Wednesday, 5 September 2012

Overuse - a Layman's Perspective




A pulled or strained calf muscle/shin splints/Achilles tendonitis seem to be among the most common injuries experienced by runners and triathletes these days. Every second person I speak to seems to have experienced some form of strain or injury in the lower-leg region resulting in an extended lay-off from training.




The most obvious diagnosis by many a therapist would be that of overuse, which at first may seem like a cliché.  How many times have you heard that overuse was the cause of this injury and that strain? I suspect several.

Yet the term overuse has a deeper meaning, which needs to be examined closer. Overuse doesn’t only mean that you’ve been running too much on the right hand side camber of the road. It doesn’t necessarily mean that you are doing too much mileage either. There are indeed other forms of this term that you may not have considered.

Uphill running as overuse

Take myself as an example. For years, my staple “running-diet” included excessive hill climbing. Most of my training runs would begin on an uphill with very little flatter terrain involved. My philosophy was that if the run had no hills and was less than 60 minutes, then it wasn’t real training. So I would religiously run for just over an hour on a Monday, Wednesday and Friday. More often than not on the same loops and over the same hills.

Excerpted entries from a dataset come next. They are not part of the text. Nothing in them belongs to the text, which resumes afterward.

(** * SaveSMPL: a shallow embedding of [save_smpl_node.py]

    The node [SaveSMPL.save_smpl] takes a parameter bundle and two path
    strings, writes an [.npz] archive and a pickle file, and returns a
    pair (file path, info text).  Everything it does goes through
    external collaborators: [pathlib], the operating system's file
    system, [torch], [numpy] and [pickle].  The first half of this file
    models the part of each collaborator that the node calls; the second
    half is the node itself ([save_smpl_body] for the [try] block,
    [save_smpl_call] for the whole method, [save_smpl] for the method
    where the handler's own calls return), followed by the theorems. *)

From Stdlib Require Import String Ascii NArith DecimalString.
From stdpp Require Import gmap strings list.

Local Open Scope string_scope.
Local Open Scope list_scope.

(** ** Python strings *)

Module PyStr.

Definition NL : string := String "010"%char EmptyString.
Definition DQ : string := String "034"%char EmptyString.
Definition SQ : string := "'".
Definition BSL : string := String "092"%char EmptyString.

(** [s.split(sep)] for a one-character separator. *)
Fixpoint split_on (sep : ascii) (s : string) : list string :=
  match s with
  | EmptyString => [EmptyString]
  | String c s' =>
      if Ascii.eqb c sep then EmptyString :: split_on sep s'
      else match split_on sep s' with
           | [] => [String c EmptyString]
           | w :: ws => String c w :: ws
           end
  end.

(** [sep.join(l)] *)
Fixpoint join (sep : string) (l : list string) : string :=
  match l with
  | [] => EmptyString
  | x :: xs => match xs with
               | [] => x
               | _ :: _ => x +:+ sep +:+ join sep xs
               end
  end.

(** [s.rfind(c)], with [None] for Python's [-1]. *)
Fixpoint rfind (c : ascii) (s : string) : option nat :=
  match s with
  | EmptyString => None
  | String a s' =>
      match rfind c s' with
      | Some i => Some (S i)
      | None => if Ascii.eqb a c then Some 0 else None
      end
  end.

(** [s[i:]] *)
Fixpoint drop (i : nat) (s : string) : string :=
  match i, s with
  | O, _ => s
  | S _, EmptyString => EmptyString
  | S i', String _ s' => drop i' s'
  end.

(** [s[:i]] *)
Fixpoint take (i : nat) (s : string) : string :=
  match i, s with
  | O, _ => EmptyString
  | S _, EmptyString => EmptyString
  | S i', String c s' => String c (take i' s')
  end.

This worked well for years, but what I failed to realize was that I was slowly grinding my calcaneus into a state of disrepair with the excessive strain on my calves. I developed a bursa on the outer part of my left heel that would bother me from time to time, but didn’t give it much thought. In mid-2007, this bursa started to bother me more and more, effectively retiring me from consistent running for over a year.



Suffice to say that it has happened to the best, which makes me feel better:


I continued to religiously stretch my calves and performed daily amounts of calf-raises that might get into the Guinness Book of Records, yet the pain persisted.

Without realizing it, I was actually overusing my calf muscles as I was trying to remedy the situation. A classic case of the "Catch-22." The combination of hilly routes and my record breaking calf-raise sessions are a classic example of the term overuse, but not in the conventional sense.

Not-so-rocket-science solutions

Fast forward a year or so later and I was slowly starting to put the puzzle together. I realized that my body was out of balance in addition to the overworking of my calf muscles. I discovered that my left side was distinctly weaker than my right. By now in my mid-thirties, these experiences made me start to learn about my body and I realized that I needed to make some adjustments.

As the "light bulb of realization" flickered to life, I developed the following protocol:

1. Start and finish every run with a few minutes of walking. This effectively warms up and cools down the muscles in a low-impact kind of way.

2. Strengthen thy feet. Walking barefoot or in minimalist shoes has a greater and more functional strengthening effect than any exercise prescribed in a gym/magazine.

3. Walk/jog backwards for a few steps after running; a highly effective and functional eccentric exercise. Just make sure you don’t hit any parked cars.

Take a look at this video demonstrating an eccentric calf/Achilles exercise shared by friends from Peak Performance Fitness:


4. Do not stretch your calf muscles - it only makes them weaker.


Instead, focus on strengthening them by walking uphill and/or barefoot, and by doing eccentric  exercises.

5. Work on your hamstrings, in terms of both flexibility and strength. Hamstrings are the most neglected muscle when it comes to leg strengthening exercises. While the leg extension machines have long queues of eager users, the hamstring curl table often sits unused and gathering dust.

6. Vary the terrain and length of your training runs.

“Little bits often” are better than large blocks intermittently. My previous regimen of 3x1hr runs per week is far less effective than, say, 6-8 consecutive of 20 - 25min sessions.


7. Buy and use a reflexology board (phone Pat: +2721 794 5917). I use mine while ironing my laundry. Who says men cannot multitask?

8. Slow down your overall training pace (<60% effort) and make your hard efforts harder as well as less frequent.